I am now strong enough to get into harness again and have been doing quite a lot of talking at the camps and ammunition works.
The other night, I had rather a curious experience. They asked me if I would go down to a big shell factory, almost entirely manned by women, and speak to the squad on the night shift. I ought to explain a little about the women working in Munitions.
They are not ordinary factory hands nor even all working girls.
When the urgent call went out that thousands of women were needed to make the implements of war and stand as a rampart behind the fighting men, the response came from all classes.

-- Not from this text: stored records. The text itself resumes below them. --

(** With exactly one live timer for [r], a quiet run calls [backup()] on a
    model of [r] at most once, not before that timer is due, and not at all
    as long as the timer is live. *)
Lemma quiet_run_one_timer r st st' h2 tm2 :
  quiet_run st st' →
  timers st !! h2 = Some tm2 →
  (∀ h tm, timers st !! h = Some tm → m_resource (t_model tm) = r → h = h2) →
  ∃ new, calls st' = calls st ++ new
         ∧ (length (backupCalls r new) ≤ 1)%nat
         ∧ Forall (λ t, due tm2 <= t) (backupCalls r new)
         ∧ (timers st' !! h2 = Some tm2 → backupCalls r new = []).
Proof.
  induction 1 as [st|st st1 st2 Hstep Hrun IH]; intros Hh2 Huniq.
  - exists []. rewrite app_nil_r. repeat split; [cbn; lia|constructor].
  - destruct Hstep as [st h tm Hh Hdue|st d Hd|st svc|st].
    + destruct (decide (h = h2)) as [->|Hne].
      * (* the timer of [r] expires *)
        assert (tm = tm2) as -> by congruence.
        destruct (quiet_run_no_timer r _ _ Hrun) as (Hno & new2 & E2 & B2).
        { intros h tm. rewrite fireTimer_timers.
          intros [Hne Hh']%lookup_delete_Some Hr. apply Hne. symmetry.
          by apply Huniq with tm. }
        eexists. split; [by rewrite E2, (fireTimer_calls _ _ _ Hh), <- app_assoc|].
        rewrite backupCalls_app, B2, app_nil_r.
        assert (timers st2 !! h2 = None) as Hgone.
        { destruct (timers st2 !! h2) as [tm'|] eqn:Hh'; [|done].
          assert (timers (fireTimer st h2) !! h2 = Some tm') as Hbad.
          { clear -Hrun Hh'. induction Hrun as [|x y z Hxy Hyz IH']; [done|].
            eapply quiet_step_timers; [exact Hxy|]. by apply IH'. }
          rewrite fireTimer_timers, lookup_delete_eq in Hbad. done. }
        rewrite Hgone.
        destruct (model_isDirty (services st) (t_model tm2)); unfold backupCalls; cbn.
        -- case_decide; cbn; repeat split; try lia; try done; by repeat constructor.
        -- repeat split; try lia; try done; constructor.
      * (* another timer expires *)
        destruct IH as (new2 & E2 & L2 & F2 & P2).
        { rewrite fireTimer_timers. by rewrite lookup_delete_ne. }
        { intros h' tm'. rewrite fireTimer_timers.
          intros [_ Hh']%lookup_delete_Some. by apply Huniq. }
        eexists. split; [by rewrite E2, (fireTimer_calls _ _ _ Hh), <- app_assoc|].
        assert (backupCalls r
                  (if model_isDirty (services st) (t_model tm)
                   then [(now st, logService_trace "[backup tracker] running backup"
                                                   (m_resource (t_model tm)));
                         (now st, model_backup (t_model tm))]
                   else []) = []) as Hnone.
        { destruct (model_isDirty (services st) (t_model tm)); [|done].
          unfold backupCalls. cbn. rewrite decide_False; [done|].
          intros Hr. by apply Hne, Huniq with tm. }
        rewrite backupCalls_app, Hnone. done.
    + destruct IH as (new2 & E2 & L2 & F2 & P2); [done..|]. by exists new2.
    + destruct IH as (new2 & E2 & L2 & F2 & P2); [done..|]. by exists new2.
    + destruct IH as (new2 & E2 & L2 & F2 & P2); [done..|]. by exists new2.
Qed.
(** * libmp4tag: box parser, item codec and two-strategy writer

    A shallow embedding of the C sources of libmp4tag
    (file_io.c, buffer.c, string_util.c, mp4_atoms.c, mp4_parser.c,
    mp4_tags.c, mp4tag.c) together with the properties of its
    specification that were checked against it.

    Conventions of the embedding.
    - A byte is a [byte] of the standard library; a buffer, a file and a
      C string (the bytes before its terminator) are [list byte].
    - [int64_t] values are integers of [Z]; sums and differences of
      [int64_t] are exact (C leaves signed overflow undefined).  Every
      conversion to an unsigned type is written out with [u8], [u16],
      [u32], and the reinterpretation of 64 raw bits as [int64_t] with
      [to_int64].
    - Error codes are the C integers of mp4tag_error.h.
    - A function that takes a [file_handle_t *] is a state transformer on
      [file_handle]; a [while] loop is [while_loop] applied to its body,
      with a number of iterations computed from the handle and proved
      sufficient ([None] stands for an exhausted bound).
    - The operating system is part of the handle: the bytes of the file
      behind the descriptor, and the list [fd_faults] of the answers it
      will give to the next system calls ([true]: the call fails).
    - [malloc], [calloc] and [realloc] succeed. *)

From Stdlib Require Import Strings.String.
From Stdlib Require Import ZArith List Lia Bool.
From Stdlib Require Import Strings.Byte.
Import Datatypes List.
Import ListNotations.
Local Open Scope Z_scope.

Set Implicit Arguments.

(* ------------------------------------------------------------------ *)
(** * Machine integers and bytes                                        *)
(* ------------------------------------------------------------------ *)

Definition u8  (z : Z) : Z := z mod 256.
Definition u16 (z : Z) : Z := z mod 65536.
Definition u32 (z : Z) : Z := z mod 4294967296.
Definition u64 (z : Z) : Z := z mod 18446744073709551616.

(** The value of 64 raw bits read as an [int64_t]. *)
Definition to_int64 (z : Z) : Z :=
  let w := u64 z in
  if w <? 9223372036854775808 then w else w - 18446744073709551616.

Definition b2z (b : byte) : Z := Z.of_N (Byte.to_N b).

(** [(uint8_t) z] as a byte. *)
Definition z2b (z : Z) : byte :=
  match Byte.of_N (Z.to_N (u8 z)) with
  | Some b => b
  | None => x00
  end.

(** A C string literal. *)
Definition cs (s : String.string) : list byte := String.list_byte_of_string s.
Arguments cs s%_string_scope.

Definition len {A} (l : list A) : Z := Z.of_nat (length l).

(** [count] elements of [l] from index [off] on (fewer at the end). *)
Definition slice {A} (l : list A) (off count : Z) : list A :=
  firstn (Z.to_nat count) (skipn (Z.to_nat off) l).

(** Big-endian value of a byte sequence:
    [(b0 << 8*(n-1)) | ... | b(n-1)]. *)
Definition be_value (bs : list byte) : Z :=
  fold_left (fun acc b => Z.lor (Z.shiftl acc 8) (b2z b)) bs 0.

Definition be16_bytes (v : Z) : list byte :=
  [z2b (Z.shiftr v 8); z2b v].

Definition be32_bytes (v : Z) : list byte :=
  [z2b (Z.shiftr v 24); z2b (Z.shiftr v 16); z2b (Z.shiftr v 8); z2b v].

(* ------------------------------------------------------------------ *)
(** * Error codes (mp4tag_error.h)                                      *)
(* ------------------------------------------------------------------ *)

Definition MP4TAG_OK : Z := 0.
Definition MP4TAG_ERR_INVALID_ARG : Z := -1.
Definition MP4TAG_ERR_NO_MEMORY : Z := -2.
Definition MP4TAG_ERR_IO : Z := -3.
Definition MP4TAG_ERR_NOT_OPEN : Z := -4.
Definition MP4TAG_ERR_ALREADY_OPEN : Z := -5.
Definition MP4TAG_ERR_READ_ONLY : Z := -6.
Definition MP4TAG_ERR_NOT_MP4 : Z := -10.
Definition MP4TAG_ERR_BAD_BOX : Z := -11.
Definition MP4TAG_ERR_CORRUPT : Z := -12.
Definition MP4TAG_ERR_TRUNCATED : Z := -13.
Definition MP4TAG_ERR_UNSUPPORTED : Z := -14.
Definition MP4TAG_ERR_NO_TAGS : Z := -20.
Definition MP4TAG_ERR_TAG_NOT_FOUND : Z := -21.
Definition MP4TAG_ERR_TAG_TOO_LARGE : Z := -22.
Definition MP4TAG_ERR_NO_SPACE : Z := -30.
Definition MP4TAG_ERR_WRITE_FAILED : Z := -31.
Definition MP4TAG_ERR_SEEK_FAILED : Z := -32.
Definition MP4TAG_ERR_RENAME_FAILED : Z := -33.

(* ------------------------------------------------------------------ *)
(** * Programs over a state, loops                                      *)
(* ------------------------------------------------------------------ *)

Section Prog.
Context {St : Type}.

(** A computation on a state [St]; [None] is an exhausted loop bound. *)
Definition prog (A : Type) : Type := St -> option (A * St).

Definition ret {A} (a : A) : prog A := fun st => Some (a, st).

Definition bind {A B} (c : prog A) (k : A -> prog B) : prog B :=
  fun st => match c st with
            | Some (a, st') => k a st'
            | None => None
            end.

Definition get : prog St := fun st => Some (st, st).
Definition put (st : St) : prog unit := fun _ => Some (tt, st).

(** [while (1) { body }]: the body answers [inl s] to go round again
    with the loop variables [s], and [inr r] to leave the loop
    ([break], [return], or a false loop condition). *)
Fixpoint while_loop {S R} (fuel : nat) (body : S -> prog (S + R)) (s : S)
  : prog R :=
  match fuel with
  | O => fun _ => None
  | Datatypes.S fuel' =>
      bind (body s) (fun x =>
        match x with
        | inl s' => while_loop fuel' body s'
        | inr r => ret r
        end)
  end.

(** Total correctness: [c] started in [st] returns, and its result and
    final state satisfy [Q]. *)
Definition runs {A} (c : prog A) (st : St) (Q : A -> St -> Prop) : Prop :=
  exists a st', c st = Some (a, st') /\ Q a st'.
End Prog.

Arguments prog : clear implicits.

Declare Scope prog_scope.
Delimit Scope prog_scope with prog.
Notation "x <- c ;; k" := (bind c (fun x => k))
  (at level 61, c at next level, right associativity) : prog_scope.
Notation "' p <- c ;; k" := (bind c (fun x => let 'p := x in k))
  (at level 61, p pattern, c at next level, right associativity) : prog_scope.
Notation "c ;; k" := (bind c (fun _ => k))
  (at level 61, right associativity) : prog_scope.
Local Open Scope prog_scope.

(* ------------------------------------------------------------------ *)
(** * Buffered file I/O (file_io.c)                                     *)
(* ------------------------------------------------------------------ *)

Definition READ_BUF_SIZE : Z := 8192.

(** [struct file_handle], with the file behind [fd] and the behaviour of
    the operating system on it.  [buf] is the valid part of the read
    buffer, so [buf_len] is its length. *)
Record file_handle : Type := mk_file_handle {
  fd_data   : list byte;
  fd_faults : list bool;
  writable  : bool;
  file_size_field : Z;
  pos       : Z;
  buf       : list byte;
  buf_start : Z
}.

Definition buf_len (fh : file_handle) : Z := len (buf fh).

Definition set_pos (fh : file_handle) (p : Z) : file_handle :=
  mk_file_handle (fd_data fh) (fd_faults fh) (writable fh)
                 (file_size_field fh) p (buf fh) (buf_start fh).

Definition set_buf (fh : file_handle) (start : Z) (b : list byte)
  : file_handle :=
  mk_file_handle (fd_data fh) (fd_faults fh) (writable fh)
                 (file_size_field fh) (pos fh) b start.

Definition set_faults (fh : file_handle) (f : list bool) : file_handle :=
  mk_file_handle (fd_data fh) f (writable fh)
                 (file_size_field fh) (pos fh) (buf fh) (buf_start fh).

Definition set_data (fh : file_handle) (d : list byte) : file_handle :=
  mk_file_handle d (fd_faults fh) (writable fh)
                 (file_size_field fh) (pos fh) (buf fh) (buf_start fh).

Definition set_file_size (fh : file_handle) (n : Z) : file_handle :=
  mk_file_handle (fd_data fh) (fd_faults fh) (writable fh)
                 n (pos fh) (buf fh) (buf_start fh).

(** ** System calls *)

(** The next answer of the operating system. *)
Definition os_fault : prog file_handle bool :=
  fun fh => match fd_faults fh with
            | [] => Some (false, fh)
            | f :: rest => Some (f, set_faults fh rest)
            end.

(** [lseek(fd, off, SEEK_SET) >= 0]: a negative offset is refused. *)
Definition sys_lseek (off : Z) : prog file_handle bool :=
  f <- os_fault ;;
  ret (negb f && (0 <=? off)).

(** [read(fd, buf, count)] at offset [off]: [None] for [-1], else the
    bytes read (none at or after the end of the file). *)
Definition sys_read (off count : Z) : prog file_handle (option (list byte)) :=
  f <- os_fault ;;
  fh <- get ;;
  ret (if f then None else Some (slice (fd_data fh) off count)).

(** The file after [bytes] are written at offset [off]; a gap after the
    old end of the file reads as zeros. *)
Definition overwrite (data : list byte) (off : Z) (bytes : list byte)
  : list byte :=
  firstn (Z.to_nat off) (data ++ repeat x00 (Z.to_nat off - length data))
  ++ bytes
  ++ skipn (Z.to_nat off + length bytes) data.

(** [write(fd, src, n)] at offset [off]: [false] for [-1], else all the
    bytes are written. *)
Definition sys_write (off : Z) (bytes : list byte) : prog file_handle bool :=
  f <- os_fault ;;
  fh <- get ;;
  if f then ret false
  else put (set_data fh (overwrite (fd_data fh) off bytes)) ;; ret true.

(** [fsync(fd) == 0]. *)
Definition sys_fsync : prog file_handle bool :=
  f <- os_fault ;;
  ret (negb f).

(** ** file_io.c *)

(** The handle [file_open_common] returns for a file with bytes [data]. *)
Definition file_open_common (data : list byte) (faults : list bool)
    (w : bool) : file_handle :=
  mk_file_handle data faults w (len data) 0 [] 0.

Definition file_size (fh : file_handle) : Z := file_size_field fh.

Definition file_seek (offset : Z) : prog file_handle Z :=
  fh <- get ;;
  put (set_pos fh offset) ;;
  ret 0.

Definition file_tell (fh : file_handle) : Z := pos fh.

(** The test of file_read: the position is inside the read buffer. *)
Definition in_read_buffer (fh : file_handle) : bool :=
  (0 <? buf_len fh) && (buf_start fh <=? pos fh)
  && (pos fh <? buf_start fh + buf_len fh).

I know hundreds of women who formerly only knew work as something they paid other people to do, who are now cheerfully standing on their feet twelve hours a day with intervals for meals; living side by side in horrid little communal villages with girls from the East End and the slums, and who give all they earn to the war funds.
Further, they are happier than they have ever been in their lives. They have found the key to one of the finest paradises available to humanity, and are proving work to be a panacea for almost every sorrow. I don't think they are going to lose that key any more.
But though it is all very fine, the first time I was in real big munition works and saw these heads—some of them such pretty heads—bent over the machines, I rebelled, just as I sometimes rebel over Effie's youth being spent in the drudgery of the French war zone.
For we are only young once, and for youth there is no substitute. You have to grip yourself hard sometimes when you are overwhelmed by the sight of womanhood dedicated to the work of destruction and ask what it all means. God made us creators, builders, conservers, and the waste and cruelty of war is opposed to the very basic principles of our being. Then why?
Just because there is one thing worse than war, a dishonourable peace based on selfishness, and love of ease, and shirking of responsibility.